### YOUR GOAL
Below are entries; output exactly the lines from the one with "Lemma local_symbols renamed" to the one with "intros [= <-]. unfold named_symbol.", both included, and nothing else.

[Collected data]
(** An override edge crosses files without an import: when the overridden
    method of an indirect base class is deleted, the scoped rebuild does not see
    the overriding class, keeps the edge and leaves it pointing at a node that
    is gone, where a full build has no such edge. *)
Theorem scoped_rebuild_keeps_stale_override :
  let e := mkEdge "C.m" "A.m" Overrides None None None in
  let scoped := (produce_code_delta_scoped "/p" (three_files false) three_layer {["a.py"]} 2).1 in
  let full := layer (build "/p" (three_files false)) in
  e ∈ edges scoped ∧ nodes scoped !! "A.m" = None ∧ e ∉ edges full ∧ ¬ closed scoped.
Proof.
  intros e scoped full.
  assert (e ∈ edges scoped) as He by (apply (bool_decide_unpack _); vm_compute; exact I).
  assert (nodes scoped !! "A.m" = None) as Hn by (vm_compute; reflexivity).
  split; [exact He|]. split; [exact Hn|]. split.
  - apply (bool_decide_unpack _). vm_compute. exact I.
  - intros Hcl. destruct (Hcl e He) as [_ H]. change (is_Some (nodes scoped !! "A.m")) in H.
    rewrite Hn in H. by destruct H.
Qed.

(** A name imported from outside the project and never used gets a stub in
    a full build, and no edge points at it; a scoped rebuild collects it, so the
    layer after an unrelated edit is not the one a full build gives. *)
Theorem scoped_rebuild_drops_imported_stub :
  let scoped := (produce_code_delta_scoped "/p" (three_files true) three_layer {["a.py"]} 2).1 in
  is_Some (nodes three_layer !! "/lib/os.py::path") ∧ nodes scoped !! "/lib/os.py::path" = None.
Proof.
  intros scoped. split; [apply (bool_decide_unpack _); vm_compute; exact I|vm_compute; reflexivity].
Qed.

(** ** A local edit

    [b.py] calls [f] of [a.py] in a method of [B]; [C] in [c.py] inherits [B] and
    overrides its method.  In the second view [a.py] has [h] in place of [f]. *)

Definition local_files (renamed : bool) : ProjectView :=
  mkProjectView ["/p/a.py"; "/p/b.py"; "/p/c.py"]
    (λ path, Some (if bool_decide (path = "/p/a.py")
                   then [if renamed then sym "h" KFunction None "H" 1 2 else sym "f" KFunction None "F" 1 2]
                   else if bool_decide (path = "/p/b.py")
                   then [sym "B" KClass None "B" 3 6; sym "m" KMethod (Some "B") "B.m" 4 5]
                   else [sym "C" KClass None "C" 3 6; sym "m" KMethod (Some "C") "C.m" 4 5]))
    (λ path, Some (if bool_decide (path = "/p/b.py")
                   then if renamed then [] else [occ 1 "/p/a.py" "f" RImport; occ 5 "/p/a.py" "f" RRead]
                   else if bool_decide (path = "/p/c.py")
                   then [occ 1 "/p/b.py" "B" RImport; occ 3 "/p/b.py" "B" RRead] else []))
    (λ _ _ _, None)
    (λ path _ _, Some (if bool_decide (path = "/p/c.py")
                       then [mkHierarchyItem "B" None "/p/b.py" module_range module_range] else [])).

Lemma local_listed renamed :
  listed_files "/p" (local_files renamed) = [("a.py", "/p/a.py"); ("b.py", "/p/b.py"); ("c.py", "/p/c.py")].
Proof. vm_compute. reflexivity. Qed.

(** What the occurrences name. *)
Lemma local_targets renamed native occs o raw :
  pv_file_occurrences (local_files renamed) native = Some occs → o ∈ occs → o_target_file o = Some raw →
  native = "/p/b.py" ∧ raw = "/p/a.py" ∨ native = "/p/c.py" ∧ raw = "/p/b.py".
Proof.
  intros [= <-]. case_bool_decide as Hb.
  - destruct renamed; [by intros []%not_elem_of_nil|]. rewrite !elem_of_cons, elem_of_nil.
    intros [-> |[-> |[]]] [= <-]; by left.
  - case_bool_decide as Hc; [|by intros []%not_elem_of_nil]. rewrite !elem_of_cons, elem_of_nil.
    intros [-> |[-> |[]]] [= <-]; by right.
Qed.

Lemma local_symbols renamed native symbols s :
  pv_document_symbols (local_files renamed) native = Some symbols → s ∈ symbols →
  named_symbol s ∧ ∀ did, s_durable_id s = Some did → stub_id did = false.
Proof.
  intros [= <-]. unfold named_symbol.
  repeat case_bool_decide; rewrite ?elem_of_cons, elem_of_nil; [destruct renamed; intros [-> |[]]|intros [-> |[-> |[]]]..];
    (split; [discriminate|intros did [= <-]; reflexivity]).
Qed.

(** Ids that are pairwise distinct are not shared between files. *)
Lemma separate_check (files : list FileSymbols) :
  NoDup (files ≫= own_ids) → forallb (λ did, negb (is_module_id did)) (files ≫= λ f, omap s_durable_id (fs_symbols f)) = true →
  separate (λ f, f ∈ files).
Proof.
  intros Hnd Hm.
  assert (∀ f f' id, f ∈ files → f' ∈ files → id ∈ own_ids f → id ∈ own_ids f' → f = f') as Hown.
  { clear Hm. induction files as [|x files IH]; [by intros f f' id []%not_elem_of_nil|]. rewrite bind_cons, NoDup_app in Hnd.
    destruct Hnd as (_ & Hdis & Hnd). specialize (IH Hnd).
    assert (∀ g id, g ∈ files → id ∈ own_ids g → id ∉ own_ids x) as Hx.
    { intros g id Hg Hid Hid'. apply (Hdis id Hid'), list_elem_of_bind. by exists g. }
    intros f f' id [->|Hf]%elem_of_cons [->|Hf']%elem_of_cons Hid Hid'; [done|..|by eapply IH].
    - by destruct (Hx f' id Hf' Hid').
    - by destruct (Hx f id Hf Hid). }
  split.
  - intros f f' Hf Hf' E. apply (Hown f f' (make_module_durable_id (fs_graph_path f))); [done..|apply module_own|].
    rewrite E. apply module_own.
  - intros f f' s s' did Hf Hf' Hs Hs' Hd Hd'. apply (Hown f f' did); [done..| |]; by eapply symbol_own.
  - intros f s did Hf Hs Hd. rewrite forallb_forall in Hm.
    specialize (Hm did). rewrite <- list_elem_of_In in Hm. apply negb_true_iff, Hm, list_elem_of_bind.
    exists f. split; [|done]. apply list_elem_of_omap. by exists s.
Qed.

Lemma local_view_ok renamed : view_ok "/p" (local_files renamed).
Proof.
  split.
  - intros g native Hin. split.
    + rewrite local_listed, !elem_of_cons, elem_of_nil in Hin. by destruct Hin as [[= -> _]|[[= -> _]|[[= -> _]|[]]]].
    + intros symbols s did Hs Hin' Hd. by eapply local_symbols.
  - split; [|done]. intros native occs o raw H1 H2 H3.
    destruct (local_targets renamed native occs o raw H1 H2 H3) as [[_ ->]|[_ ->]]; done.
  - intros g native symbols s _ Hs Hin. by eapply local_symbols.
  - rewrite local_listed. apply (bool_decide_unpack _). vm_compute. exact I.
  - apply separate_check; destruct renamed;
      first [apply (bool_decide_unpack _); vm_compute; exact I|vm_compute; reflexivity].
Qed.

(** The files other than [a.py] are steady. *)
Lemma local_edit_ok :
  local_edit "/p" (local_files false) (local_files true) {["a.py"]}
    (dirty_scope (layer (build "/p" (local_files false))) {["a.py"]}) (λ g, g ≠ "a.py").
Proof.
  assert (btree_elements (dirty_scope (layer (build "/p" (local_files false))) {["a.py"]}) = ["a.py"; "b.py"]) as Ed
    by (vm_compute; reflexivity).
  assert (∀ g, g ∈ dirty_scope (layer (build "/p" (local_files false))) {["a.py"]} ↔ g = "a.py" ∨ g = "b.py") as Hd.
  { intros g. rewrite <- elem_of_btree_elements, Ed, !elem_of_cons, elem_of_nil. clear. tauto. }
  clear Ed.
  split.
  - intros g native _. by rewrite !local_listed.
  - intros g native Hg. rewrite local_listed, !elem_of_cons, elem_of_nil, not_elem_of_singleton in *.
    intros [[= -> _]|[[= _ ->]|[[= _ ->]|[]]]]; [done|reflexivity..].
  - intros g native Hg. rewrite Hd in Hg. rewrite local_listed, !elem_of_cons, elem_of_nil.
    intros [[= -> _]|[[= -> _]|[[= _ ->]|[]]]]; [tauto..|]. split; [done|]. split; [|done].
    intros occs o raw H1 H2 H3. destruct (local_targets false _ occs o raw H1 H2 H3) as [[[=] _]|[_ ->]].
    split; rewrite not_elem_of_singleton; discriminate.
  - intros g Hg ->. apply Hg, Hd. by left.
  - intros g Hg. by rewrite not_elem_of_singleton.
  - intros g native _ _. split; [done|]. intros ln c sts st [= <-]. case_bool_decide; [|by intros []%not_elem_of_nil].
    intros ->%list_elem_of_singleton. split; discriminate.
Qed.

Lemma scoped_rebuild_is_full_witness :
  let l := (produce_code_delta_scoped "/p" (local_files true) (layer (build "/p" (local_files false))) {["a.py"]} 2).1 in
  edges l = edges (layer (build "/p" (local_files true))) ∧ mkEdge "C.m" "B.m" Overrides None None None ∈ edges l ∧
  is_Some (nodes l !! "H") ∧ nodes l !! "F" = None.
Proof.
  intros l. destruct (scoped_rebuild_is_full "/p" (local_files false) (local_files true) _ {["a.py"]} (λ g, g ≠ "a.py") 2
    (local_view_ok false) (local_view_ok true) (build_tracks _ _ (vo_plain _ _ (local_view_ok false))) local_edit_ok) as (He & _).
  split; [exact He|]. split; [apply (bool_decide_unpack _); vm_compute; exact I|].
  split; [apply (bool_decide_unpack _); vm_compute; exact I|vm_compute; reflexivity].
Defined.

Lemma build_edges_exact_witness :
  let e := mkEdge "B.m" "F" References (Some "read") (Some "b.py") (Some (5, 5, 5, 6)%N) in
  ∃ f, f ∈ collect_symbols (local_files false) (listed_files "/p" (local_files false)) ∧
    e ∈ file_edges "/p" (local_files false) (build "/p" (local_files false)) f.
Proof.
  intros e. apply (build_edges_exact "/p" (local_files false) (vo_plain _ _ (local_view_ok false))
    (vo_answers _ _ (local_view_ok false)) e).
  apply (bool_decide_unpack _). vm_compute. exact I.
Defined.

### TASK RESULT
Lemma local_symbols renamed native symbols s :
  pv_document_symbols (local_files renamed) native = Some symbols → s ∈ symbols →
  named_symbol s ∧ ∀ did, s_durable_id s = Some did → stub_id did = false.
Proof.
  intros [= <-]. unfold named_symbol.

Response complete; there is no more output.